Start of Material to process
(* ===== verification/ChatStart.v ===== *)
(** * The start and the loop of the chat tracker (src/examples/p2p-chat-example/tracker.c)

    [parse_args] with its [strtoul], [main] up to its loop, and the loop itself
    on the body of ChatTracker.  The results of [socket] and [bind] are
    arguments, and so is each result of [recvfrom]: [None] for an error, or the
    sender's address, its port in host byte order, and the type and the room of
    the header.  The loop runs for as long as there are results.  [abort] is
    exit code 134. *)
From Stdlib Require Import ZArith Lia Bool String.
From stdpp Require Import base numbers option list.
From S2P Require Import Prelude CStr ChatTracker.

(** [strtoul(p, &endp, 10)]: the value, [endp], and whether [errno] is ERANGE *)
Definition strtoul10 (p : bytes) : res (Z * bytes * bool) :=
  let q := skip_space p in
  let* c := deref q in
  let '(neg, q) := if c =? 45 then (true, tail q) else if c =? 43 then (false, tail q) else (false, q) in
  let* d := deref q in
  if isdigit d then
    let* (v, endp) := scan_digits q 0 in
    if ULONG_MAX <? v then Ok (ULONG_MAX, endp, true) else Ok (if neg then (- v) mod 2 ^ 64 else v, endp, false)
  else Ok (0, p, false).

Definition USHRT_MAX : Z := 65535.

Definition parse_args (argv : list bytes) : res Z :=
  match argv with
  | _ :: argv1 :: _ =>
      let* (v, range) := strtoul10 argv1 in
      let '(ulPort, endptr) := v in
      let* c := deref endptr in
      if range || negb (c =? 0) || (USHRT_MAX <? ulPort) then Exit 134 else Ok (wrap_s 16 ulPort)
  | _ => Ok 8080
  end.

(** [main] up to its loop: what it prints, and the ports it binds *)
Definition main_start (argv : list bytes) (sock ping_sock bind_ret ping_bind_ret : Z) : res (bytes * (Z * Z)) :=
  let* port := parse_args argv in
  let out := str "Hashtable created" ++ [10] ++ str "Starting server on ports: " ++ dec port ++ str ", " ++ dec (port + 1) ++ [10] in
  if sock <? 0 then Exit 134
  else if ping_sock <? 0 then Exit 134
  else if negb (bind_ret =? 0) then Exit 134
  else if negb (ping_bind_ret =? 0) then Exit 134
  else Ok (out, (port mod 2 ^ 16, (port + 1) mod 2 ^ 16)).

(** a result of [recvfrom] *)
Record received := mk_received { from_ip : Z; from_port : Z; header_type : Z; header_room : Z }.

Fixpoint main_loop (junk : Z) (peers : list peer) (packets : list (option received)) : res (list peer * list tracker_reply) :=
  match packets with
  | [] => Ok (peers, [])
  | None :: packets => main_loop junk peers packets
  | Some p :: packets =>
      let* (peers, out) := tracker_receive junk peers (from_ip p) (wrap_s 16 (from_port p)) (header_type p) (header_room p) in
      let* (peers, outs) := main_loop junk peers packets in
      Ok (peers, out :: outs)
  end.

Definition main (junk : Z) (argv : list bytes) (sock ping_sock bind_ret ping_bind_ret : Z) (packets : list (option received))
    : res (bytes * (Z * Z) * (list peer * list tracker_reply)) :=
  let* start := main_start argv sock ping_sock bind_ret ping_bind_ret in
  let* end_ := main_loop junk [] packets in
  Ok (start, end_).

(** ** Specification *)
(** the operation a packet asks for; errors and unknown types ask for none *)
Definition op_of (p : option received) : option chat_op :=
  match p with
  | None => None
  | Some p =>
      let port := wrap_s 16 (from_port p) in
      if header_type p =? 99 then Some (OpCreate (from_ip p) port)
      else if header_type p =? 106 then Some (OpJoin (from_ip p) port (header_room p))
      else if header_type p =? 108 then Some (OpLeave (from_ip p) port)
      else None
  end.

(** from an address, and no request for the list of rooms (see ChatTracker) *)
Definition plain (p : option received) : Prop :=
  match p with None => True | Some p => 0 <= from_ip p < 2 ^ 32 /\ header_type p <> 114 end.

(** the replies that hold packets *)
Fixpoint replies (outs : list tracker_reply) : list sent :=
  match outs with
  | [] => []
  | Packets [] :: outs => replies outs
  | Packets s :: outs => s :: replies outs
  | RoomList _ _ _ :: outs => replies outs
  end.

Definition nonempty (outs : list sent) : list sent := filter (fun s => s <> []) outs.

(** ** Lemmas *)
Lemma isdigit_sign d : isdigit d = true -> (d =? 45) = false /\ (d =? 43) = false.
Proof. intros H%isdigit_range. split; apply Z.eqb_neq; lia. Qed.

Lemma digits_val_nonneg s acc : all_digits s -> 0 <= acc -> 0 <= digits_val acc s.
Proof.
  intros Hs. revert acc. induction Hs as [|d s Hd _ IH]; intros acc Ha; [done|]. apply isdigit_range in Hd.
  change (digits_val acc (d :: s)) with (digits_val (10 * acc + (d - 48)) s). apply IH. lia.
Qed.

(** digits and what follows them *)
Lemma strtoul10_digits d s c m : all_digits (d :: s) -> isdigit c = false ->
  strtoul10 ((d :: s) ++ c :: m) =
  Ok (Z.min ULONG_MAX (digits_val 0 (d :: s)), c :: m, ULONG_MAX <? digits_val 0 (d :: s)).
Proof.
  intros Hs Hc. inversion Hs as [|? ? Hd Hs']; subst. destruct (isdigit_sign d Hd) as [E1 E2].
  assert (skip_space ((d :: s) ++ c :: m) = (d :: s) ++ c :: m) as E by (cbn [app skip_space]; by rewrite (isdigit_not_space d Hd)).
  unfold strtoul10. rewrite E. change (deref ((d :: s) ++ c :: m)) with (Ok d : res Z). cbn [res_bind]. rewrite E1, E2.
  change (deref ((d :: s) ++ c :: m)) with (Ok d : res Z). cbn [res_bind]. rewrite Hd, scan_digits_app by done. cbn [res_bind].
  bdestruct (ULONG_MAX <? digits_val 0 (d :: s)); [by rewrite Z.min_l by lia|]. by rewrite Z.min_r by lia.
Qed.

Lemma parse_args_digits prog d s c m rest : all_digits (d :: s) -> isdigit c = false ->
  parse_args (prog :: ((d :: s) ++ c :: m) :: rest) =
  if (c =? 0) && (digits_val 0 (d :: s) <=? USHRT_MAX) then Ok (wrap_s 16 (digits_val 0 (d :: s))) else Exit 134.
Proof.
  intros Hs Hc. unfold parse_args. rewrite strtoul10_digits by done. cbn [res_bind deref]. set (v := digits_val 0 (d :: s)).
  bdestruct (c =? 0); cbn [negb andb orb]; [|by rewrite orb_true_r]. rewrite orb_false_r. unfold USHRT_MAX, ULONG_MAX.
  bdestruct (v <=? 65535).
  - rewrite Z.min_r by lia. rewrite (proj2 (Z.ltb_ge _ v)), (proj2 (Z.ltb_ge 65535 v)) by lia. done.
  - rewrite (proj2 (Z.ltb_lt 65535 _)) by lia. by rewrite orb_true_r.
Qed.

Lemma udec_parse n prog m rest : 0 <= n ->
  parse_args (prog :: (udec n ++ 0 :: m) :: rest) = if n <=? USHRT_MAX then Ok (wrap_s 16 n) else Exit 134.
Proof. intros Hn. destruct (udec_spec n Hn) as (d & s & -> & Hs & Hv). by rewrite parse_args_digits, Hv by done. Qed.

Lemma main_loop_run junk packets : forall es,
  wf es -> Forall plain packets ->
  let ops := omap op_of packets in
  exists outs, main_loop junk (map (conc junk) es) packets = Ok (map (conc junk) (spec_run es ops).1, outs) /\
    nonempty (replies outs) = nonempty (spec_run es ops).2 /\ wf (spec_run es ops).1.
Proof.
  induction packets as [|p packets IH]; intros es Hwf Hp; [by exists []|]. apply Forall_cons in Hp as [Hp Hps].
  destruct p as [p|]; cbn [main_loop omap list_omap op_of]; [|by apply IH]. destruct Hp as [Hip Ht].
  set (port := wrap_s 16 (from_port p)).
  assert (valid (from_ip p, port)) as Hv by (split; [done|apply (wrap_s_range 16); lia]).
  unfold tracker_receive. rewrite (proj2 (Z.eqb_neq (header_type p) 114) Ht).
  assert (forall op, valid_op op ->
    (exists outs, (let* (ps, out) := (let* (ps, out) := chat_step junk (map (conc junk) es) op in Ok (ps, Packets out)) in
        let* (ps, outs) := main_loop junk ps packets in Ok (ps, out :: outs)) =
      Ok (map (conc junk) (spec_run es (op :: omap op_of packets)).1, outs) /\
      nonempty (replies outs) = nonempty (spec_run es (op :: omap op_of packets)).2 /\ wf (spec_run es (op :: omap op_of packets)).1)) as G.
  { intros op Hop. destruct (chat_step_refines junk es op Hwf Hop) as [E Hwf']. cbn [spec_run]. rewrite E. cbn [res_bind].
    destruct (spec_step es op) as [es' out]. cbn [fst snd res_bind] in *. destruct (IH es' Hwf' Hps) as (outs & El & En & Hw).
    rewrite El. cbn [res_bind]. destruct (spec_run es' _) as [es'' outs']. cbn [fst snd] in *. eexists. split; [done|]. split; [|done].
    destruct out as [|o out]; [done|]. cbn [replies]. unfold nonempty in *. rewrite !filter_cons_True by done. by f_equal. }
  bdestruct (header_type p =? 99); [by apply (G (OpCreate (from_ip p) port))|].
  bdestruct (header_type p =? 106); [by apply (G (OpJoin (from_ip p) port (header_room p)))|].
  bdestruct (header_type p =? 108); [by apply (G (OpLeave (from_ip p) port))|].
  cbn [res_bind]. destruct (IH es Hwf Hps) as (outs & El & En & Hw). rewrite El. cbn [res_bind]. eexists. split; [done|]. done.
Qed.

(** ** Properties *)
(** The ports of the tracker: without an argument 8080 and 8081; for a decimal
    number of at most 65535 that port and the next one, where the one after
    65535 is 0, printed as [short]s; anything else that begins with a digit ends
    the program.  The empty argument is port 0, and a large number with a minus
    sign port 1. *)
Theorem chat_start_ports prog n m rest d s c :
  0 <= n -> all_digits (d :: s) -> isdigit c = false -> c <> 0 ->
  main_start [prog] 3 4 0 0 = Ok (str "Hashtable created" ++ [10] ++ str "Starting server on ports: 8080, 8081" ++ [10], (8080, 8081)) /\
  main_start (prog :: (udec n ++ 0 :: m) :: rest) 3 4 0 0 =
    (if n <=? 65535 then
       Ok (str "Hashtable created" ++ [10] ++ str "Starting server on ports: " ++ dec (wrap_s 16 n) ++ str ", " ++ dec (wrap_s 16 n + 1) ++ [10],
           (n, if n =? 65535 then 0 else n + 1))
     else Exit 134) /\
  main_start (prog :: ((d :: s) ++ c :: m) :: rest) 3 4 0 0 = Exit 134 /\
  parse_args [prog; [0]] = Ok 0 /\ parse_args [prog; str "-18446744073709551615" ++ [0]] = Ok 1.
Proof.
  intros Hn Hs Hc Hc0. split; [done|]. split; [|split; [|done]].
  - unfold main_start. rewrite udec_parse by done. unfold USHRT_MAX. bdestruct (n <=? 65535); [|done].
    cbn [res_bind Z.ltb Z.compare Z.eqb negb]. do 3 f_equal; [|].
    + rewrite wrap_s_congr by done. by rewrite Z.mod_small by lia.
    + rewrite <- Zplus_mod_idemp_l, wrap_s_congr, Zplus_mod_idemp_l by done. bdestruct (n =? 65535); [by subst n|].
      by rewrite Z.mod_small by lia.
  - unfold main_start. rewrite parse_args_digits by done. by rewrite (proj2 (Z.eqb_neq c 0) Hc0).
Qed.

Lemma chat_start_ports_witness :
  main_start [str "tracker" ++ [0]; udec 65535 ++ 0 :: []] 3 4 0 0 =
    Ok (str "Hashtable created" ++ [10] ++ str "Starting server on ports: -1, 0" ++ [10], (65535, 0)) /\
  main_start [str "tracker" ++ [0]; str "80" ++ 120 :: []] 3 4 0 0 = Exit 134.
Proof.
  destruct (chat_start_ports (str "tracker" ++ [0]) 65535 [] [] 56 (str "0") 120) as (_ & H & H' & _);
    [discriminate|repeat constructor|reflexivity|discriminate|]. split; [exact H|exact H'].
Defined.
End of Material to process
What you need to do: Among the entries above, the lines between the ones containing "else Ok (0, p, false)." and "Definition main_start (argv", inclusive, are to be transcribed exactly. No other line is to be given.

Expected answer:
  else Ok (0, p, false).

Definition USHRT_MAX : Z := 65535.

Definition parse_args (argv : list bytes) : res Z :=
  match argv with
  | _ :: argv1 :: _ =>
      let* (v, range) := strtoul10 argv1 in
      let '(ulPort, endptr) := v in
      let* c := deref endptr in
      if range || negb (c =? 0) || (USHRT_MAX <? ulPort) then Exit 134 else Ok (wrap_s 16 ulPort)
  | _ => Ok 8080
  end.

(** [main] up to its loop: what it prints, and the ports it binds *)
Definition main_start (argv : list bytes) (sock ping_sock bind_ret ping_bind_ret : Z) : res (bytes * (Z * Z)) :=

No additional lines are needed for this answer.